Definition matches_destination_ip_address (rule : DefaultRule) (m : Metadata) : bool :=
  match destination_ip m with
  | Some address => matches_ip_address rule (Some address)
  | None => existsb (fun address => matches_ip_address rule (Some address)) (md_destination_addresses m)
  end.

(** The conditions that must all hold. *)
Definition ordinary_conditions (rule : DefaultRule) (m : Metadata) : bool :=
  let raw := raw rule in
  matches_list (r_inbound raw) (md_inbound m)
  && matches_string_optional (r_network raw) (Socks.as_str <$> md_network m)
  && matches_list (r_auth_user raw) (md_auth_user m)
  && matches_list (r_protocol raw) (md_protocol m)
  && matches_list (r_client raw) (md_client m)
  && matches_ip_version (r_ip_version raw) (md_ip_version m) (destination_ip m)
  && matches_list (r_process_name raw) (md_process_name m)
  && matches_list (r_process_path raw) (md_process_path m)
  && matches_regex (process_path_regex rule) (md_process_path m)
  && matches_list (r_package_name raw) (md_package_name m)
  && matches_regex (package_name_regex rule) (md_package_name m)
  && matches_list (r_user raw) (md_user m)
  && matches_optional (r_user_id raw) (md_user_id m)
  && (bool_decide (r_clash_mode raw = []) || eq_ignore_ascii_case (r_clash_mode raw) (md_clash_mode m))
  && matches_list (r_network_type raw) (md_network_type m)
  && (negb (r_network_is_expensive raw) || md_network_is_expensive m)
  && (negb (r_network_is_constrained raw) || md_network_is_constrained m)
  && matches_list (r_wifi_ssid raw) (md_wifi_ssid m)
  && Hardware.matches_hardware_addresses (r_wifi_bssid raw) (md_wifi_bssid m) true
  && matches_interface_prefixes (interface_prefixes rule) (md_interface_address m)
  && matches_interface_prefixes (network_interface_prefixes rule) (md_network_interface_address m)
  && matches_any_prefix (default_interface_prefixes rule) (md_default_interface_address m)
  && Hardware.matches_hardware_addresses (r_source_mac_address raw) (md_source_mac_address m) false
  && matches_list (r_source_hostname raw) (md_source_hostname m)
  && (negb (nonempty (r_preferred_by raw))
      || existsb (fun tag => bool_decide (tag ∈ md_preferred_by m)) (r_preferred_by raw)).
Lemma outer_leaves rules m m' outer ms empty empty' :
  Forall (fun h => headless_evaluate h m ms empty = headless_evaluate h m' ms empty') (concat (leaves_of <$> rules)) ->
  matches_with_outer_accept_empty rules m outer ms empty = matches_with_outer_accept_empty rules m' outer ms empty'.
Proof.
  intros Hl. unfold matches_with_outer_accept_empty.
  assert (existsb (fun rule => matches_with_ip_source_accept_empty rule m ms empty) rules
    = existsb (fun rule => matches_with_ip_source_accept_empty rule m' ms empty') rules) as ->.
  { induction rules as [|r rules IH]; [done|]. cbn in Hl |- *. apply Forall_app in Hl as [H1 H2].
    by rewrite (matches_leaves _ _ m' _ _ empty' H1), IH. }
  destruct rules as [|[h|] [|]]; try done. apply Forall_cons in Hl as [Hl _]. by rewrite Hl.
Qed.

(** A default rule that was compiled. *)
Definition leaf_ok (h : HeadlessDefaultRule) : Prop :=
  exists hr cd ca, compile_with_matchers hr cd ca = Ok h.

Lemma leaf_base h : leaf_ok h -> exists hr, compiled (base_of hr) [] (h_base h) /\ h_query_type h = hr_query_type hr.
Proof.
  intros (hr & cd & ca & E). exists hr. unfold compile_with_matchers in E. destruct (_ && _ && _); [done|].
  apply bind_Ok in E as (np & _ & (dp & _ & (ar & _ & (B & HB & [= <-])%bind_Ok)%bind_Ok)%bind_Ok).
  by apply from_raw_compiled in HB.
Qed.

Lemma nonempty_false {A} (l : list A) : nonempty l = false <-> l = [].
Proof. by destruct l. Qed.

Ltac unfold_evaluate :=
  unfold headless_evaluate, evaluate_with_ip_source_and_empty, ordinary_conditions.

Lemma leaf_process h m name path package ms empty :
  leaf_ok h -> contains_process_rule (default_metadata h) = false ->
  headless_evaluate h (m <| md_process_name := name |> <| md_process_path := path |>
    <| md_package_name := package |>) ms empty = headless_evaluate h m ms empty.
Proof.
  intros (hr & Hc & _)%leaf_base. cbn. rewrite !orb_false_iff, !nonempty_false.
  intros [[[[H1 H2] H3] H4] H5].
  pose proof (c_process_regex _ _ _ Hc) as E1. pose proof (c_package_regex _ _ _ Hc) as E2.
  rewrite <-(c_raw _ _ _ Hc), H3 in E1. rewrite <-(c_raw _ _ _ Hc), H5 in E2.
  injection E1 as E1. injection E2 as E2.
  unfold_evaluate. rewrite H1, H2, H4, <-E1, <-E2. reflexivity.
Qed.

Lemma leaf_wifi h m ssid bssid ms empty :
  contains_wifi_rule (default_metadata h) = false ->
  headless_evaluate h (m <| md_wifi_ssid := ssid |> <| md_wifi_bssid := bssid |>) ms empty
  = headless_evaluate h m ms empty.
Proof.
  cbn. rewrite !orb_false_iff, !nonempty_false. intros [H1 H2]. unfold_evaluate. rewrite H1, H2. reflexivity.
Qed.

Lemma leaf_query_type h m q ms empty :
  contains_dns_query_type_rule (default_metadata h) = false ->
  headless_evaluate h (m <| md_query_type := q |>) ms empty = headless_evaluate h m ms empty.
Proof. cbn. rewrite nonempty_false. intros H1. unfold_evaluate. rewrite H1. reflexivity. Qed.

Lemma leaf_ip_cidr h m addresses ms empty :
  leaf_ok h -> contains_ip_cidr_rule (default_metadata h) = false ->
  headless_evaluate h (m <| md_destination_addresses := addresses |>) ms empty = headless_evaluate h m ms empty.
Proof.
  intros (hr & Hc & _)%leaf_base. cbn. intros H1.
  assert (has_destination_ip (h_base h) = false) as Hi.
  { unfold has_destination_ip. rewrite H1, (c_raw _ _ _ Hc). done. }
  unfold_evaluate. rewrite Hi, !andb_false_r. reflexivity.
Qed.

(** The compiled parts of conditions that a rule does not have. *)
Lemma compiled_absent r tags rule :
  compiled r tags rule ->
  (r_domain_regex r = [] -> domain_regex rule = []) /\ (r_process_path_regex r = [] -> process_path_regex rule = [])
  /\ (r_package_name_regex r = [] -> package_name_regex rule = [])
  /\ (r_source_port_range r = [] -> source_port_ranges rule = []) /\ (r_port_range r = [] -> port_ranges rule = [])
  /\ (r_interface_address r = ∅ -> interface_prefixes rule = ∅)
  /\ (r_network_interface_address r = ∅ -> network_interface_prefixes rule = ∅)
  /\ (r_default_interface_address r = [] -> default_interface_prefixes rule = []).
Proof.
  intros [_ _ _ _ H1 H2 H3 H4 H5 H6 _ _ H9 H10]. unfold compile_prefix_map in H1, H2.
  repeat split; intros E;
    match goal with
    | H : _ = Ok ?x |- ?x = _ => rewrite E in H; rewrite ?map_to_list_empty in H; cbn in H; by injection H as <-
    end.
Qed.

Lemma no_interface_prefixes m : matches_interface_prefixes ∅ m = true.
Proof. unfold matches_interface_prefixes. by rewrite map_to_list_empty. Qed.

Lemma leaf_only_ip_cidr h m m' ms empty :
  leaf_ok h -> contains_non_ip_cidr_rule (default_metadata h) = false ->
  md_destination m' = md_destination m -> md_destination_addresses m' = md_destination_addresses m ->
  md_source m' = md_source m ->
  headless_evaluate h m' ms empty = headless_evaluate h m ms empty.
Proof.
  intros (hr & Hc & _)%leaf_base. cbn.
  rewrite !orb_false_iff, negb_false_iff, !bool_decide_eq_true, !bool_decide_eq_false, !nonempty_false.
  intros H Ed Ea Es. destruct_and! H. pose proof (c_raw _ _ _ Hc) as Er.
  destruct (compiled_absent _ _ _ Hc) as (K1 & K2 & K3 & K4 & K5 & K6 & K7 & K8). rewrite <-Er in *.
  assert (r_interface_address (raw (h_base h)) = ∅ /\ r_network_interface_address (raw (h_base h)) = ∅
    /\ r_default_interface_address (raw (h_base h)) = [] /\ r_inbound (raw (h_base h)) = []
    /\ r_auth_user (raw (h_base h)) = [] /\ r_protocol (raw (h_base h)) = [] /\ r_client (raw (h_base h)) = []
    /\ r_ip_version (raw (h_base h)) = 0 /\ r_user (raw (h_base h)) = [] /\ r_user_id (raw (h_base h)) = []
    /\ r_clash_mode (raw (h_base h)) = [] /\ r_source_mac_address (raw (h_base h)) = []
    /\ r_source_hostname (raw (h_base h)) = [] /\ r_preferred_by (raw (h_base h)) = []) as Hz by by rewrite Er.
  destruct_and! Hz. unfold_evaluate. unfold has_domain_condition, source_ip, destination_ip, matches_destination_ip_address.
  destruct (h_compact_domain h); [by exfalso; auto|]. destruct (h_compact_adguard h); [by exfalso; auto|].
  repeat match goal with
    | K : ?a = _ -> _, E : ?a = _ |- _ => specialize (K E)
    end.
  repeat match goal with
    | E : _ (raw (h_base h)) = _ |- _ => rewrite !E; clear E
    | E : _ (h_base h) = _ |- _ => rewrite !E; clear E
    | E : _ h = _ |- _ => rewrite !E; clear E
    end.
  rewrite !no_interface_prefixes. unfold destination_ip. rewrite Ed, Ea, Es. reflexivity.
Qed.
(* ===== verification/RuleSetFile.v ===== *)
(** * Rule-sets from files

    A rule-set is given as JSON or as a binary file.  This file compiles the
    rules of both forms ([HeadlessRule::compile], [compile_runtime_rule] and
    the fields serde reads for them in [route/mod.rs]) and shows that a binary
    file means the JSON it was written from: writing the rules, reading the
    bytes and compiling what was read gives rules that match the same
    connections. *)

From stdpp Require Import base numbers list gmap strings sorting.
From Stdlib Require Import ZArith Lia Btauto.
From S2P Require Import Prelude OvpnText Text IpText SrsWire SrsIpSet SocksAddr SrsSet SrsTrie SrsDomain SrsAdGuard SrsRule RouteRule RouteMatch RouteMeaning.

Local Open Scope Z_scope.
Local Open Scope record_scope.

Module Compile.
Import Json Cond Rules.

(** The fields of [RawHeadlessRule] that serde accepts. *)
Definition fields : list text :=
  str <$> ["type"; "query_type"; "network"; "domain"; "domain_suffix"; "domain_keyword"; "domain_regex";
    "adguard_domain"; "source_ip_cidr"; "ip_cidr"; "source_port"; "source_port_range"; "port"; "port_range";
    "process_name"; "process_path"; "process_path_regex"; "package_name"; "package_name_regex"; "network_type";
    "network_is_expensive"; "network_is_constrained"; "wifi_ssid"; "wifi_bssid"; "network_interface_address";
    "default_interface_address"; "invert"].

Definition known (allowed : list text) (o : Map) : bool := forallb (fun '(k, _) => bool_decide (k ∈ allowed)) o.

(** A field of type [Listable], by default empty. *)
Definition listable {A} (element : Value -> option A) (o : Map) (key : text) : option (list A) :=
  match get o key with
  | None => Some []
  | Some v => mapM element (elements v)
  end.

Definition strings : Map -> text -> option (list text) := listable as_str.

Definition flag (o : Map) (key : text) : option bool :=
  match get o key with
  | None => Some false
  | Some v => as_bool v
  end.

(** A field of type [String], by default empty. *)
Definition string_or_empty (o : Map) (key : text) : option text :=
  match get o key with
  | None => Some []
  | Some v => as_str v
  end.

(** A field of type [HashMap<String, Listable<String>>]. *)
Definition string_map (o : Map) (key : text) : option (gmap text (list text)) :=
  match get o key with
  | None => Some ∅
  | Some v =>
      entries ← as_object v;
      lists ← mapM (fun '(k, v) => l ← mapM as_str (elements v); Some (k, l)) entries;
      Some (list_to_map lists)
  end.

Definition raw_headless (o : Map) : option RawHeadlessRule :=
  if known fields o then
    _ ← string_or_empty o (str "type");
    query_type ← listable QueryType.deserialize o (str "query_type");
    network ← strings o (str "network");
    domain ← strings o (str "domain");
    domain_suffix ← strings o (str "domain_suffix");
    domain_keyword ← strings o (str "domain_keyword");
    domain_regex ← strings o (str "domain_regex");
    adguard_domain ← strings o (str "adguard_domain");
    source_ip_cidr ← strings o (str "source_ip_cidr");
    ip_cidr ← strings o (str "ip_cidr");
    source_port ← listable as_u16 o (str "source_port");
    source_port_range ← strings o (str "source_port_range");
    port ← listable as_u16 o (str "port");
    port_range ← strings o (str "port_range");
    process_name ← strings o (str "process_name");
    process_path ← strings o (str "process_path");
    process_path_regex ← strings o (str "process_path_regex");
    package_name ← strings o (str "package_name");
    package_name_regex ← strings o (str "package_name_regex");
    network_type ← strings o (str "network_type");
    network_is_expensive ← flag o (str "network_is_expensive");
    network_is_constrained ← flag o (str "network_is_constrained");
    wifi_ssid ← strings o (str "wifi_ssid");
    wifi_bssid ← strings o (str "wifi_bssid");
    network_interface_address ← string_map o (str "network_interface_address");
    default_interface_address ← strings o (str "default_interface_address");
    invert ← flag o (str "invert");
    Some (mkRawHeadless query_type network domain domain_suffix domain_keyword domain_regex adguard_domain
      source_ip_cidr ip_cidr source_port source_port_range port port_range process_name process_path
      process_path_regex package_name package_name_regex network_type network_is_expensive network_is_constrained
      wifi_ssid wifi_bssid network_interface_address default_interface_address invert)
  else None.

(** The fields of a logical rule. *)
Definition raw_logical (o : Map) : option (text * list Value * bool) :=
  if known (str <$> ["type"; "mode"; "rules"; "invert"]) o then
    _ ← string_or_empty o (str "type");
    mode ← get o (str "mode") ≫= as_str;
    rules ← match get o (str "rules") with None => Some [] | Some v => as_array v end;
    invert ← flag o (str "invert");
    Some (mode, rules, invert)
  else None.

Definition parse_logical_mode (mode : text) : result RouteError LogicalMode :=
  if decide (mode = str "and") then Ok And
  else if decide (mode = str "or") then Ok Or
  else Err InvalidRuleSet.

Section compile.
Context {RX : RegexOps} {NX : IpNetOps}.

Definition compile_default (o : Map) (domain adguard : option SuccinctSet) : result RouteError HeadlessRule :=
  raw ← ok_or InvalidRuleSet (raw_headless o);
  h ← compile_with_matchers raw domain adguard;
  Ok (HDefault h).

(** [HeadlessRule::compile]; [levels] more levels of rules are accepted. *)
Fixpoint compile (levels : nat) (v : Value) : result RouteError HeadlessRule :=
  match levels with
  | O => Err InvalidRuleSet
  | S levels =>
      o ← ok_or InvalidRuleSet (as_object v);
      kind ← match get o (str "type") with
             | None => Ok []
             | Some (VString kind) => Ok kind
             | Some _ => Err InvalidRuleSet
             end;
      if decide (kind = [] \/ kind = str "default") then compile_default o None None
      else if decide (kind = str "logical") then
        '(mode, rules, invert) ← ok_or InvalidRuleSet (raw_logical o);
        mode ← parse_logical_mode mode;
        if decide (length rules = 0%nat) then Err InvalidRuleSet
        else
          rules ← collect (compile levels) rules;
          Ok (HLogical mode rules invert)
      else Err InvalidRuleSet
  end.

Definition compile_headless_rules (rules : list Value) : result RouteError (list HeadlessRule) :=
  map_err (fun _ => InvalidRuleSet) (collect (compile Writer.LEVELS) rules).

Fixpoint compile_runtime_rule (levels : nat) (rule : RuntimeRule) : result RouteError HeadlessRule :=
  match levels with
  | O => Err InvalidRuleSet
  | S levels =>
      match rule with
      | RuntimeDefault rule => compile_default (value rule) (rt_domain rule) (rt_adguard rule)
      | RuntimeLogical mode rules invert =>
          if decide (length rules = 0%nat) then Err InvalidRuleSet
          else
            rules ← collect (compile_runtime_rule levels) rules;
            Ok (HLogical (match mode with RAnd => And | ROr => Or end) rules invert)
      end
  end.

Definition compile_runtime_rules (rules : list RuntimeRule) : result RouteError (list HeadlessRule) :=
  map_err (fun _ => InvalidRuleSet) (collect (compile_runtime_rule Writer.LEVELS) rules).

Context {ZX : Zlib}.

(** The rules of a source file with a known version; [parse] is the JSON
    parser, with the version and the rules it finds. *)
Definition decode_source_rule_set (parse : list Z -> option (Z * list Value)) (content : list Z)
    : result RouteError (list HeadlessRule) :=
  '(version, rules) ← ok_or InvalidRuleSet (parse content);
  if decide (1 <= version <= 5) then compile_headless_rules rules else Err InvalidRuleSet.

Definition decode_rule_set (parse : list Z -> option (Z * list Value)) (format : text) (content : list Z)
    : result RouteError (list HeadlessRule) :=
  if decide (format = str "source") then decode_source_rule_set parse content
  else if decide (format = str "binary") then
    rules ← map_err (fun _ => InvalidRuleSet) (Reader.read_runtime content); compile_runtime_rules rules
  else Err InvalidRuleSet.
End compile.

End Compile.

(** ** The fields of a rule *)

Module File.
Import Json Cond Match Rules Meaning Compile Writer Reader.

(** The object [o] has the fields [raw]. *)
Record fields_of (o : Map) (raw : RawHeadlessRule) : Prop := {
  f_known : known fields o = true;
  f_kind : exists kind, string_or_empty o (str "type") = Some kind;
  f_query_type : listable QueryType.deserialize o (str "query_type") = Some (hr_query_type raw);
  f_network : strings o (str "network") = Some (hr_network raw);
  f_domain : strings o (str "domain") = Some (hr_domain raw);
  f_domain_suffix : strings o (str "domain_suffix") = Some (hr_domain_suffix raw);
  f_domain_keyword : strings o (str "domain_keyword") = Some (hr_domain_keyword raw);
  f_domain_regex : strings o (str "domain_regex") = Some (hr_domain_regex raw);
  f_adguard_domain : strings o (str "adguard_domain") = Some (hr_adguard_domain raw);
  f_source_ip_cidr : strings o (str "source_ip_cidr") = Some (hr_source_ip_cidr raw);
  f_ip_cidr : strings o (str "ip_cidr") = Some (hr_ip_cidr raw);
  f_source_port : listable as_u16 o (str "source_port") = Some (hr_source_port raw);
  f_source_port_range : strings o (str "source_port_range") = Some (hr_source_port_range raw);
  f_port : listable as_u16 o (str "port") = Some (hr_port raw);
  f_port_range : strings o (str "port_range") = Some (hr_port_range raw);
  f_process_name : strings o (str "process_name") = Some (hr_process_name raw);
  f_process_path : strings o (str "process_path") = Some (hr_process_path raw);
  f_process_path_regex : strings o (str "process_path_regex") = Some (hr_process_path_regex raw);
  f_package_name : strings o (str "package_name") = Some (hr_package_name raw);
  f_package_name_regex : strings o (str "package_name_regex") = Some (hr_package_name_regex raw);
  f_network_type : strings o (str "network_type") = Some (hr_network_type raw);
  f_network_is_expensive : flag o (str "network_is_expensive") = Some (hr_network_is_expensive raw);
  f_network_is_constrained : flag o (str "network_is_constrained") = Some (hr_network_is_constrained raw);
  f_wifi_ssid : strings o (str "wifi_ssid") = Some (hr_wifi_ssid raw);
  f_wifi_bssid : strings o (str "wifi_bssid") = Some (hr_wifi_bssid raw);
  f_network_interface_address : string_map o (str "network_interface_address") = Some (hr_network_interface_address raw);
  f_default_interface_address : strings o (str "default_interface_address") = Some (hr_default_interface_address raw);
  f_invert : flag o (str "invert") = Some (hr_invert raw);
}.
-=-=-=-=-
If a line in the entries contains "injection", copy it.

### RESULT OF THE EXERCISE
  injection E1 as E1. injection E2 as E2.
    | H : _ = Ok ?x |- ?x = _ => rewrite E in H; rewrite ?map_to_list_empty in H; cbn in H; by injection H as <-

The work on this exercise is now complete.